A : Origine et statut du texte
Il faut d’abord faire une série de précisions à propos de l’origine et du statut de ce texte, en reprenant les indications données par R. Therezo dans sa préface. Ce volume vient en effet compléter un ensemble plus spécifique, à savoir la série des textes rassemblés sous le titre général de Geschlecht que Derrida avait consacrés à Heidegger au cours des années 1980. Nous disposions en effet jusqu’à ce moment de Geschlecht I. Différence sexuelle, différence ontologique[2], de La main de Heidegger (Geschlecht II)[3] et de L’oreille de Heidegger : philopolémologie (Geschlecht IV)[4] : Geschlecht III faisait jusqu’à là défaut, et « paraissait perdu à jamais » (p. 7), bien que Derrida, dans les autres textes du cycle, ait fait référence à son existence et ait manifesté la volonté de le publier. Cette édition a lieu dans le cadre de la publication des inédits de Derrida et notamment de ses séminaires, à partir des fonds déposés en France à l’IMEC et aux États-Unis à l’Université de Irvine. Geschlecht III se compose ainsi du point de vue textuel de deux pièces : un tapuscrit distribué par Derrida lors d’un colloque à Loyola, après la conférence La main de Heidegger, tapuscrit qui est la transcription légèrement remaniée d’une partie des séances du séminaire de 1984-85 qui constituent l’ensemble de Geschlecht III ; la transcription, par les éditeurs, des séances suivantes du séminaire (de la neuvième à la treizième), auxquelles Derrida lui-même fait référence dans le tapuscrit. Concernant le séminaire en question, il s’intitulait Le fantôme de l’autre, et il était le premier d’une série de quatre séminaires donnés sous le titre général de Nationalité et nationalisme philosophique (1984-85), titre qui est évidemment significatif pour déterminer le contexte et les intentions du texte.
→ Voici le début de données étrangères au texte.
(** X9: the order of the entries in the capture changes neither the total
    nor what each bucket holds: after a reordering every bucket has the
    same items, only in another order, and so the same count and sum. *)
Theorem loop_reordered (es es' : list Entry) :
  Permutation es es' ->
  total_size (loop es) = total_size (loop es')
  /\ Permutation (js_files (loop es)) (js_files (loop es'))
  /\ Permutation (css_files (loop es)) (css_files (loop es'))
  /\ Permutation (font_files (loop es)) (font_files (loop es'))
  /\ Permutation (google_fonts (loop es)) (google_fonts (loop es')).
Proof.
  intros P.
  destruct (loop_buckets es) as (Hj & Hc & Hf & Hg & Ht).
  destruct (loop_buckets es') as (Hj' & Hc' & Hf' & Hg' & Ht').
  rewrite Hj, Hc, Hf, Hg, Ht, Hj', Hc', Hf', Hg', Ht'.
  split; [|repeat split; now apply Permutation_map, perm_filter].
  unfold sizes_sum. clear -P. induction P; simpl; lia.
Qed.

Lemma loop_reordered_witness :
  total_size (loop [Sample.app_js; Sample.roboto])
  = total_size (loop [Sample.roboto; Sample.app_js]).
Proof.
  apply (loop_reordered [Sample.app_js; Sample.roboto]
                        [Sample.roboto; Sample.app_js]).
  apply perm_swap.
Defined.

(** X10: every entry gives one item to one bucket at most: the sizes of the
    four buckets and the number of entries that no test of the chain
    accepts add up to the number of entries. *)
Theorem one_bucket_per_entry (es : list Entry) :
  (List.length (js_files (loop es)) + List.length (css_files (loop es))
   + List.length (font_files (loop es))
   + List.length (google_fonts (loop es))
   + List.length (filter (fun e => uncategorized e && negb (is_google e)) es)
   = List.length es)%nat.
Proof.
  destruct (loop_buckets es) as (Hj & Hc & Hf & Hg & _).
  rewrite Hj, Hc, Hf, Hg, !length_map. clear.
  induction es as [|e es IH]; [reflexivity|].
  cbn [filter]. unfold to_js, to_css, to_font, to_google, uncategorized in *.
  destruct (is_js e), (is_css e), (is_font e), (is_google e);
    cbn [negb andb List.length]; lia.
Qed.

Lemma entry_size_nonneg (e : Entry) :
  (forall c s, content (response e) = Some c -> size c = Some s -> 0 <= s) ->
  0 <= entry_size e.
Proof.
  intros H. unfold entry_size, entry_content.
  destruct (Z.ltb_spec (get (bodySize (response e)) 0) 0) as [_|L]; [|exact L].
  destruct (content (response e)) as [c|]; cbn [get empty_content size];
    [|lia].
  destruct (size c) as [s|] eqn:E; cbn [get]; [|lia].
  now apply (H c s).
Qed.

(** X11: when no content descriptor of the capture has a negative size, no
    recorded size is negative, whatever the [bodySize] fields say: every
    item of every bucket has a size of 0 or more, and the sums of the
    JavaScript, CSS and Font buckets are at most the total. *)
Theorem sizes_nonneg (data : Har) :
  Forall (fun e => forall c s,
            content (response e) = Some c -> size c = Some s -> 0 <= s)
         (entries (log data)) ->
  let st := locals_of data in
  Forall (fun item => 0 <= snd item)
         (js_files st ++ css_files st ++ font_files st ++ google_fonts st)
  /\ 0 <= total_size st
  /\ bucket_sum (js_files st) + bucket_sum (css_files st)
     + bucket_sum (font_files st) <= total_size st.
Proof.
  intros H. cbn zeta.
  assert (N : Forall (fun e => 0 <= entry_size e) (entries (log data))).
  { eapply Forall_impl; [|exact H]. intros e. apply entry_size_nonneg. }
  destruct (locals_of_buckets data) as (Hj & Hc & Hf & Hg & Ht).
  rewrite Hj, Hc, Hf, Hg, Ht, !bucket_sum_sort.
  assert (S : forall es, Forall (fun e => 0 <= entry_size e) es ->
                         0 <= sizes_sum es).
  { induction 1; cbn [sizes_sum fold_right]; [lia|].
    unfold sizes_sum in *. lia. }
  assert (F : forall (f : Entry -> string * Z) p,
            (forall e, snd (f e) = entry_size e) ->
            Forall (fun item => 0 <= snd item)
                   (map f (filter p (entries (log data))))).
  { intros f p Hfe. apply Forall_forall. intros item Hin.
    apply in_map_iff in Hin as (e & <- & Hin). apply filter_In in Hin as [Hin _].
    rewrite Hfe. rewrite Forall_forall in N. now apply N. }
  split; [|split].
  - repeat (apply Forall_app; split);
      try (eapply Permutation_Forall; [apply sort_desc_perm|]);
      now apply F.
  - now apply S.
  - pose proof (loop_sums (entries (log data))) as E.
    assert (0 <= sizes_sum (filter uncategorized (entries (log data)))).
    { apply S. apply Forall_forall. intros e Hin.
      apply filter_In in Hin as [Hin _].
      rewrite Forall_forall in N. now apply N. }
    lia.
Qed.

Lemma sizes_nonneg_witness :
  0 <= total_size (locals_of (Sample.har [Sample.app_js; Sample.cached] [])).
Proof.
  apply (sizes_nonneg (Sample.har [Sample.app_js; Sample.cached] [])).
  repeat constructor; cbn; intros c s Hc Hs; try discriminate.
  injection Hc as <-. injection Hs as <-. lia.
Defined.

(** ** The sort and the sections *)

Lemma sort_desc_length (b : Bucket) :
  List.length (sort_desc b) = List.length b.
Proof.
  symmetry. apply Permutation_length, sort_desc_perm.
Qed.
Geschlecht : qu’est-ce qu’indique ce terme et pourquoi Derrida y consacre un cycle de textes ? Geschlecht en allemand rassemble plusieurs significations, puisqu’il peut indiquer l’espèce et le genre (notamment le Menschengeschlecht, le genre humain), la famille, la lignée, la génération, mais aussi le « sexe » au sens du genre sexuel. C’est pourquoi « Geschlecht » se présente comme un foyer virtuel de questions différentes, qui se trouvent à leur tour surdéterminées par les problèmes de la langue et de la traduction, puisque cette multiplicité de significations fait de ce terme une spécificité allemande et le rend proprement intraduisible. On ne sera donc pas étonné du fait qu’un tel terme ait suscité l’intérêt de Derrida, qui se propose d’en analyser la présence et le rôle dans les textes (et surtout dans un texte spécifique) de Heidegger. Comme Derrida l’annonce dans Geschlecht I,
je voudrais situer Geschlecht dans le chemin de pensée de Heidegger. Dans son chemin d’écriture aussi […]. Ce mot [Geschlecht], je le laisse ici dans sa langue pour des raisons qui devraient s’imposer au cours de cette lecture même. Et il s’agit bien de « Geschlecht » […] et non du Geschlecht : on ne franchira pas si facilement vers la chose même (le Geschlecht) la marque du mot (« Geschlecht »), dans laquelle, beaucoup plus tard, Heidegger remarquera l’empreinte du coup ou de la frappe (Schlag). Il le fera dans un texte dont nous ne parlerons pas ici mais vers lequel cette lecture se poursuivra, par lequel en vérité je la sais déjà aimantée : Die Sprache im Gedicht. Eine Erörterung von Georg Trakls Gedicht.[5]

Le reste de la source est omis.